(Stored data)
= = = = = = =

Definition profileFields (user : AuthUser) (body : gmap string string)
  : gmap string value :=
  let pf := ∅ in
  let pf := <["user" := VStr (auth_id user)]> pf in
  let pf := set_if_truthy "company" (body !! "company") VStr pf in
  let pf := set_if_truthy "website" (body !! "website") VStr pf in
  let pf := set_if_truthy "location" (body !! "location") VStr pf in
  let pf := set_if_truthy "bio" (body !! "bio") VStr pf in
  let pf := set_if_truthy "status" (body !! "status") VStr pf in
  let pf :=
    set_if_truthy "githubusername" (body !! "githubusername") VStr pf in
  let pf :=
    set_if_truthy "skills" (body !! "skills")
      (fun skills => VList (skills_of skills)) pf in
  let pf := <["social" := VObj (socialFields body)]> pf in
  pf.

Definition json_of_profile (p : option Profile) : jsval :=
  match p with
  | Some p => JProfile p
  | None => JNull
  end.

(** POST api/profile: create or update the caller's profile. *)
Definition post_profile (user : AuthUser) (body : gmap string string)
  : M Response :=
  let errors := profile_checks body in
  if negb (isEmpty errors)
  then ret (res_json 400 (JObject [("errors", errors_array_call errors)]))
  else
    let profileFields := profileFields user body in
    try_catch
      (profile <- Profile_findOne (auth_id user) ;;
       match profile with
       | Some _ =>
           profile <- Profile_findOneAndUpdate (auth_id user) profileFields ;;
           ret (res_json 200 (json_of_profile profile))
       | None =>
           profile <- new_Profile profileFields ;;
           Profile_save profile ;;
           ret (res_json 200 (JProfile profile))
       end)
      (fun error => ret (res_send 500 "Server Error")).

(** [error.kind === "ObjectId"] *)
Definition is_ObjectId_error (error : Error) : bool :=
  match error_kind error with
  | Some k => String.eqb k "ObjectId"
  | None => false
  end.

(** GET api/profile/user/:user_id *)
Definition get_profile_user (user_id : string) : M Response :=
  try_catch
    (profile <- Profile_findOne user_id ;;
     match profile with
     | None => ret (res_json 400 (msg "Profile Not Found"))
     | Some p =>
         profile <- populate p ;;
         ret (res_json 200 profile)
     end)
    (fun error =>
       if is_ObjectId_error error
       then ret (res_json 400 (msg "Profile Not Found"))
       else ret (res_send 500 "Server Error")).

(** DELETE api/profile: remove the caller's profile and user. *)
Definition delete_profile (user : AuthUser) : M Response :=
  try_catch
    (Profile_findOneAndRemove (auth_id user) ;;
     User_findOneAndRemove (auth_id user) ;;
     ret (res_json 200 (msg "User Deleted")))
    (fun error =>
       if is_ObjectId_error error
       then ret (res_json 400 (msg "Profile Not Found"))
       else ret (res_send 500 "Server Error")).

(** Reading a property of [null]. *)
Definition of_null {A : Type} (property : string) : M A :=
  throw (TypeError ("Cannot read property '" +:+ property +:+ "' of null")).

Definition experience_checks (body : gmap string string)
  : list ValidationError :=
  check_notEmpty "title" "title is required" body
  ++ check_notEmpty "company" "company is required" body
  ++ check_notEmpty "from" "From date is required" body.

(** [newExp], with the identifier the sub-document gets in the array. *)
Definition newExp (id : string) (body : gmap string string) : Experience :=
  mkExperience id (body !! "title") (body !! "company") (body !! "location")
    (body !! "from") (body !! "to") (body !! "current")
    (body !! "description").

Definition with_experience (p : Profile) (l : list Experience) : Profile :=
  mkProfile (profile_id p) (profile_paths p) l (education p).

Definition with_education (p : Profile) (l : list Education) : Profile :=
  mkProfile (profile_id p) (profile_paths p) (experience p) l.

(** PUT api/profile/experience *)
Definition put_experience (user : AuthUser) (body : gmap string string)
  : M Response :=
  let errors := experience_checks body in
  if negb (isEmpty errors)
  then ret (res_json 400 (JObject [("errors", errors_array errors)]))
  else
    try_catch
      (profile <- Profile_findOne (auth_id user) ;;
       match profile with
       | None => of_null "experience"
       | Some profile =>
           id <- freshObjectId ;;
           let profile :=
             with_experience profile
               (JS.unshift (experience profile) (newExp id body)) in
           Profile_save profile ;;
           ret (res_json 200 (JProfile profile))
       end)
      (fun error => ret (res_send 500 "Server Error")).

(** DELETE api/profile/experience/:exp_id *)
Definition delete_experience (user : AuthUser) (exp_id_param : string)
  : M Response :=
  try_catch
    (profile <- Profile_findOne (auth_id user) ;;
     match profile with
     | None => of_null "experience"
     | Some profile =>
         let removeIndex :=
           JS.indexOf (map exp_id (experience profile)) exp_id_param in
         let profile :=
           with_experience profile
             (JS.splice (experience profile) removeIndex 1) in
         Profile_save profile ;;
         ret (res_json 200 (JProfile profile))
     end)
    (fun error => ret (res_send 500 "Server Error")).

Definition education_checks (body : gmap string string)
  : list ValidationError :=
  check_notEmpty "school" "school is required" body
  ++ check_notEmpty "degree" "degree is required" body
  ++ check_notEmpty "from" "From date is required" body
  ++ check_notEmpty "fieldOfStudy" "fieldOfStudy" body.

Definition newEdu (id : string) (body : gmap string string) : Education :=
  mkEducation id (body !! "school") (body !! "degree")
    (body !! "fieldOfStudy") (body !! "from") (body !! "to")
    (body !! "current") (body !! "description").

(** PUT api/profile/education *)
Definition put_education (user : AuthUser) (body : gmap string string)
  : M Response :=
  let errors := education_checks body in
  if negb (isEmpty errors)
  then ret (res_json 400 (JObject [("errors", errors_array errors)]))
  else
    try_catch
      (profile <- Profile_findOne (auth_id user) ;;
       match profile with
       | None => of_null "education"
       | Some profile =>
           id <- freshObjectId ;;
           let profile :=
             with_education profile
               (JS.unshift (education profile) (newEdu id body)) in
           Profile_save profile ;;
           ret (res_json 200 (JProfile profile))
       end)
      (fun error => ret (res_send 500 "Server Error")).

(** DELETE api/profile/education/:edu_id *)
Definition delete_education (user : AuthUser) (edu_id_param : string)
  : M Response :=
  try_catch
    (profile <- Profile_findOne (auth_id user) ;;
     match profile with
     | None => of_null "education"
     | Some profile =>
         let removeIndex :=
           JS.indexOf (map edu_id (education profile)) edu_id_param in
         let profile :=
           with_education profile
             (JS.splice (education profile) removeIndex 1) in
         Profile_save profile ;;
         ret (res_json 200 (JProfile profile))
     end)
    (fun error => ret (res_send 500 "Server Error")).
(** What [\w] and [\d] match in a [str] pattern (Unicode 14, CPython 3.11):
    alphanumeric code points and the underscore, resp. decimal digits. *)
Definition word_ranges : list (N * N) :=
  [(48, 57); (65, 90); (95, 95); (97, 122); (170, 170); (178, 179); 
   (181, 181); (185, 186); (188, 190); (192, 214); (216, 246); (248, 705); 
   (710, 721); (736, 740); (748, 748); (750, 750); (880, 884); (886, 887); 
   (890, 893); (895, 895); (902, 902); (904, 906); (908, 908); (910, 929); 
   (931, 1013); (1015, 1153); (1162, 1327); (1329, 1366); (1369, 1369); 
   (1376, 1416); (1488, 1514); (1519, 1522); (1568, 1610); (1632, 1641); 
   (1646, 1647); (1649, 1747); (1749, 1749); (1765, 1766); (1774, 1788); 
   (1791, 1791); (1808, 1808); (1810, 1839); (1869, 1957); (1969, 1969); 
   (1984, 2026); (2036, 2037); (2042, 2042); (2048, 2069); (2074, 2074); 
   (2084, 2084); (2088, 2088); (2112, 2136); (2144, 2154); (2160, 2183); 
   (2185, 2190); (2208, 2249); (2308, 2361); (2365, 2365); (2384, 2384); 
   (2392, 2401); (2406, 2415); (2417, 2432); (2437, 2444); (2447, 2448); 
   (2451, 2472); (2474, 2480); (2482, 2482); (2486, 2489); (2493, 2493); 
   (2510, 2510); (2524, 2525); (2527, 2529); (2534, 2545); (2548, 2553); 
   (2556, 2556); (2565, 2570); (2575, 2576); (2579, 2600); (2602, 2608); 
   (2610, 2611); (2613, 2614); (2616, 2617); (2649, 2652); (2654, 2654); 
   (2662, 2671); (2674, 2676); (2693, 2701); (2703, 2705); (2707, 2728); 
   (2730, 2736); (2738, 2739); (2741, 2745); (2749, 2749); (2768, 2768); 
   (2784, 2785); (2790, 2799); (2809, 2809); (2821, 2828); (2831, 2832); 
   (2835, 2856); (2858, 2864); (2866, 2867); (2869, 2873); (2877, 2877); 
   (2908, 2909); (2911, 2913); (2918, 2927); (2929, 2935); (2947, 2947); 
   (2949, 2954); (2958, 2960); (2962, 2965); (2969, 2970); (2972, 2972); 
   (2974, 2975); (2979, 2980); (2984, 2986); (2990, 3001); (3024, 3024); 
   (3046, 3058); (3077, 3084); (3086, 3088); (3090, 3112); (3114, 3129); 
   (3133, 3133); (3160, 3162); (3165, 3165); (3168, 3169); (3174, 3183); 
   (3192, 3198); (3200, 3200); (3205, 3212); (3214, 3216); (3218, 3240); 
   (3242, 3251); (3253, 3257); (3261, 3261); (3293, 3294); (3296, 3297); 
   (3302, 3311); (3313, 3314); (3332, 3340); (3342, 3344); (3346, 3386); 
   (3389, 3389); (3406, 3406); (3412, 3414); (3416, 3425); (3430, 3448); 
   (3450, 3455); (3461, 3478); (3482, 3505); (3507, 3515); (3517, 3517); 
   (3520, 3526); (3558, 3567); (3585, 3632); (3634, 3635); (3648, 3654); 
   (3664, 3673); (3713, 3714); (3716, 3716); (3718, 3722); (3724, 3747); 
   (3749, 3749); (3751, 3760); (3762, 3763); (3773, 3773); (3776, 3780); 
   (3782, 3782); (3792, 3801); (3804, 3807); (3840, 3840); (3872, 3891); 
   (3904, 3911); (3913, 3948); (3976, 3980); (4096, 4138); (4159, 4169); 
   (4176, 4181); (4186, 4189); (4193, 4193); (4197, 4198); (4206, 4208); 
   (4213, 4225); (4238, 4238); (4240, 4249); (4256, 4293); (4295, 4295); 
   (4301, 4301); (4304, 4346); (4348, 4680); (4682, 4685); (4688, 4694); 
   (4696, 4696); (4698, 4701); (4704, 4744); (4746, 4749); (4752, 4784); 
   (4786, 4789); (4792, 4798); (4800, 4800); (4802, 4805); (4808, 4822); 
   (4824, 4880); (4882, 4885); (4888, 4954); (4969, 4988); (4992, 5007); 
   (5024, 5109); (5112, 5117); (5121, 5740); (5743, 5759); (5761, 5786); 
   (5792, 5866); (5870, 5880); (5888, 5905); (5919, 5937); (5952, 5969); 
   (5984, 5996); (5998, 6000); (6016, 6067); (6103, 6103); (6108, 6108); 
   (6112, 6121); (6128, 6137); (6160, 6169); (6176, 6264); (6272, 6276); 
   (6279, 6312); (6314, 6314); (6320, 6389); (6400, 6430); (6470, 6509); 
   (6512, 6516); (6528, 6571); (6576, 6601); (6608, 6618); (6656, 6678); 
   (6688, 6740); (6784, 6793); (6800, 6809); (6823, 6823); (6917, 6963); 
   (6981, 6988); (6992, 7001); (7043, 7072); (7086, 7141); (7168, 7203); 
   (7232, 7241); (7245, 7293); (7296, 7304); (7312, 7354); (7357, 7359); 
   (7401, 7404); (7406, 7411); (7413, 7414); (7418, 7418); (7424, 7615); 
   (7680, 7957); (7960, 7965); (7968, 8005); (8008, 8013); (8016, 8023); 
   (8025, 8025); (8027, 8027); (8029, 8029); (8031, 8061); (8064, 8116); 
   (8118, 8124); (8126, 8126); (8130, 8132); (8134, 8140); (8144, 8147); 
   (8150, 8155); (8160, 8172); (8178, 8180); (8182, 8188); (8304, 8305); 
   (8308, 8313); (8319, 8329); (8336, 8348); (8450, 8450); (8455, 8455); 
   (8458, 8467); (8469, 8469); (8473, 8477); (8484, 8484); (8486, 8486); 
   (8488, 8488); (8490, 8493); (8495, 8505); (8508, 8511); (8517, 8521); 
   (8526, 8526); (8528, 8585); (9312, 9371); (9450, 9471); (10102, 10131); 
   (11264, 11492); (11499, 11502); (11506, 11507); (11517, 11517); 
   (11520, 11557); (11559, 11559); (11565, 11565); (11568, 11623); 
   (11631, 11631); (11648, 11670); (11680, 11686); (11688, 11694); 
   (11696, 11702); (11704, 11710); (11712, 11718); (11720, 11726); 
   (11728, 11734); (11736, 11742); (11823, 11823); (12293, 12295); 
   (12321, 12329); (12337, 12341); (12344, 12348); (12353, 12438); 
   (12445, 12447); (12449, 12538); (12540, 12543); (12549, 12591); 
   (12593, 12686); (12690, 12693); (12704, 12735); (12784, 12799); 
   (12832, 12841); (12872, 12879); (12881, 12895); (12928, 12937); 
   (12977, 12991); (13312, 19903); (19968, 42124); (42192, 42237); 
   (42240, 42508); (42512, 42539); (42560, 42606); (42623, 42653); 
   (42656, 42735); (42775, 42783); (42786, 42888); (42891, 42954); 
   (42960, 42961); (42963, 42963); (42965, 42969); (42994, 43009); 
   (43011, 43013); (43015, 43018); (43020, 43042); (43056, 43061); 
   (43072, 43123); (43138, 43187); (43216, 43225); (43250, 43255); 
   (43259, 43259); (43261, 43262); (43264, 43301); (43312, 43334); 
   (43360, 43388); (43396, 43442); (43471, 43481); (43488, 43492); 
   (43494, 43518); (43520, 43560); (43584, 43586); (43588, 43595); 
   (43600, 43609); (43616, 43638); (43642, 43642); (43646, 43695); 
   (43697, 43697); (43701, 43702); (43705, 43709); (43712, 43712); 
   (43714, 43714); (43739, 43741); (43744, 43754); (43762, 43764); 
   (43777, 43782); (43785, 43790); (43793, 43798); (43808, 43814); 
   (43816, 43822); (43824, 43866); (43868, 43881); (43888, 44002); 
   (44016, 44025); (44032, 55203); (55216, 55238); (55243, 55291); 
   (63744, 64109); (64112, 64217); (64256, 64262); (64275, 64279); 
   (64285, 64285); (64287, 64296); (64298, 64310); (64312, 64316); 
   (64318, 64318); (64320, 64321); (64323, 64324); (64326, 64433); 
   (64467, 64829); (64848, 64911); (64914, 64967); (65008, 65019); 
   (65136, 65140); (65142, 65276); (65296, 65305); (65313, 65338); 
   (65345, 65370); (65382, 65470); (65474, 65479); (65482, 65487); 
   (65490, 65495); (65498, 65500); (65536, 65547); (65549, 65574); 
   (65576, 65594); (65596, 65597); (65599, 65613); (65616, 65629); 
   (65664, 65786); (65799, 65843); (65856, 65912); (65930, 65931); 
   (66176, 66204); (66208, 66256); (66273, 66299); (66304, 66339); 
   (66349, 66378); (66384, 66421); (66432, 66461); (66464, 66499); 
   (66504, 66511); (66513, 66517); (66560, 66717); (66720, 66729); 
   (66736, 66771); (66776, 66811); (66816, 66855); (66864, 66915); 
   (66928, 66938); (66940, 66954); (66956, 66962); (66964, 66965); 
   (66967, 66977); (66979, 66993); (66995, 67001); (67003, 67004); 
   (67072, 67382); (67392, 67413); (67424, 67431); (67456, 67461); 
   (67463, 67504); (67506, 67514); (67584, 67589); (67592, 67592); 
   (67594, 67637); (67639, 67640); (67644, 67644); (67647, 67669); 
   (67672, 67702); (67705, 67742); (67751, 67759); (67808, 67826); 
   (67828, 67829); (67835, 67867); (67872, 67897); (67968, 68023); 
   (68028, 68047); (68050, 68096); (68112, 68115); (68117, 68119); 
   (68121, 68149); (68160, 68168); (68192, 68222); (68224, 68255); 
   (68288, 68295); (68297, 68324); (68331, 68335); (68352, 68405); 
   (68416, 68437); (68440, 68466); (68472, 68497); (68521, 68527); 
   (68608, 68680); (68736, 68786); (68800, 68850); (68858, 68899); 
   (68912, 68921); (69216, 69246); (69248, 69289); (69296, 69297); 
   (69376, 69415); (69424, 69445); (69457, 69460); (69488, 69505); 
   (69552, 69579); (69600, 69622); (69635, 69687); (69714, 69743); 
   (69745, 69746); (69749, 69749); (69763, 69807); (69840, 69864); 
   (69872, 69881); (69891, 69926); (69942, 69951); (69956, 69956); 
   (69959, 69959); (69968, 70002); (70006, 70006); (70019, 70066); 
   (70081, 70084); (70096, 70106); (70108, 70108); (70113, 70132); 
   (70144, 70161); (70163, 70187); (70272, 70278); (70280, 70280); 
   (70282, 70285); (70287, 70301); (70303, 70312); (70320, 70366); 
   (70384, 70393); (70405, 70412); (70415, 70416); (70419, 70440); 
   (70442, 70448); (70450, 70451); (70453, 70457); (70461, 70461); 
   (70480, 70480); (70493, 70497); (70656, 70708); (70727, 70730); 
   (70736, 70745); (70751, 70753); (70784, 70831); (70852, 70853); 
   (70855, 70855); (70864, 70873); (71040, 71086); (71128, 71131); 
   (71168, 71215); (71236, 71236); (71248, 71257); (71296, 71338); 
   (71352, 71352); (71360, 71369); (71424, 71450); (71472, 71483); 
   (71488, 71494); (71680, 71723); (71840, 71922); (71935, 71942); 
   (71945, 71945); (71948, 71955); (71957, 71958); (71960, 71983); 
   (71999, 71999); (72001, 72001); (72016, 72025); (72096, 72103); 
   (72106, 72144); (72161, 72161); (72163, 72163); (72192, 72192); 
   (72203, 72242); (72250, 72250); (72272, 72272); (72284, 72329); 
   (72349, 72349); (72368, 72440); (72704, 72712); (72714, 72750); 
   (72768, 72768); (72784, 72812); (72818, 72847); (72960, 72966); 
   (72968, 72969); (72971, 73008); (73030, 73030); (73040, 73049); 
   (73056, 73061); (73063, 73064); (73066, 73097); (73112, 73112); 
   (73120, 73129); (73440, 73458); (73648, 73648); (73664, 73684); 
   (73728, 74649); (74752, 74862); (74880, 75075); (77712, 77808); 
   (77824, 78894); (82944, 83526); (92160, 92728); (92736, 92766); 
   (92768, 92777); (92784, 92862); (92864, 92873); (92880, 92909); 
   (92928, 92975); (92992, 92995); (93008, 93017); (93019, 93025); 
   (93027, 93047); (93053, 93071); (93760, 93846); (93952, 94026); 
   (94032, 94032); (94099, 94111); (94176, 94177); (94179, 94179); 
   (94208, 100343); (100352, 101589); (101632, 101640); (110576, 110579); 
   (110581, 110587); (110589, 110590); (110592, 110882); (110928, 110930); 
   (110948, 110951); (110960, 111355); (113664, 113770); (113776, 113788); 
   (113792, 113800); (113808, 113817); (119520, 119539); (119648, 119672); 
   (119808, 119892); (119894, 119964); (119966, 119967); (119970, 119970); 
   (119973, 119974); (119977, 119980); (119982, 119993); (119995, 119995); 
   (119997, 120003); (120005, 120069); (120071, 120074); (120077, 120084); 
   (120086, 120092); (120094, 120121); (120123, 120126); (120128, 120132); 
   (120134, 120134); (120138, 120144); (120146, 120485); (120488, 120512); 
   (120514, 120538); (120540, 120570); (120572, 120596); (120598, 120628); 
   (120630, 120654); (120656, 120686); (120688, 120712); (120714, 120744); 
   (120746, 120770); (120772, 120779); (120782, 120831); (122624, 122654); 
   (123136, 123180); (123191, 123197); (123200, 123209); (123214, 123214); 
   (123536, 123565); (123584, 123627); (123632, 123641); (124896, 124902); 
   (124904, 124907); (124909, 124910); (124912, 124926); (124928, 125124); 
   (125127, 125135); (125184, 125251); (125259, 125259); (125264, 125273); 
   (126065, 126123); (126125, 126127); (126129, 126132); (126209, 126253); 
   (126255, 126269); (126464, 126467); (126469, 126495); (126497, 126498); 
   (126500, 126500); (126503, 126503); (126505, 126514); (126516, 126519); 
   (126521, 126521); (126523, 126523); (126530, 126530); (126535, 126535); 
   (126537, 126537); (126539, 126539); (126541, 126543); (126545, 126546); 
   (126548, 126548); (126551, 126551); (126553, 126553); (126555, 126555); 
   (126557, 126557); (126559, 126559); (126561, 126562); (126564, 126564); 
   (126567, 126570); (126572, 126578); (126580, 126583); (126585, 126588); 
   (126590, 126590); (126592, 126601); (126603, 126619); (126625, 126627); 
   (126629, 126633); (126635, 126651); (127232, 127244); (130032, 130041); 
   (131072, 173791); (173824, 177976); (177984, 178205); (178208, 183969); 
   (183984, 191456); (194560, 195101); (196608, 201546)]%N.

= = = = = = =

[What you will do]
Return, from the data, each line that has the word "location" in it.

[Solved exercise]
  let pf := set_if_truthy "location" (body !! "location") VStr pf in
  mkExperience id (body !! "title") (body !! "company") (body !! "location")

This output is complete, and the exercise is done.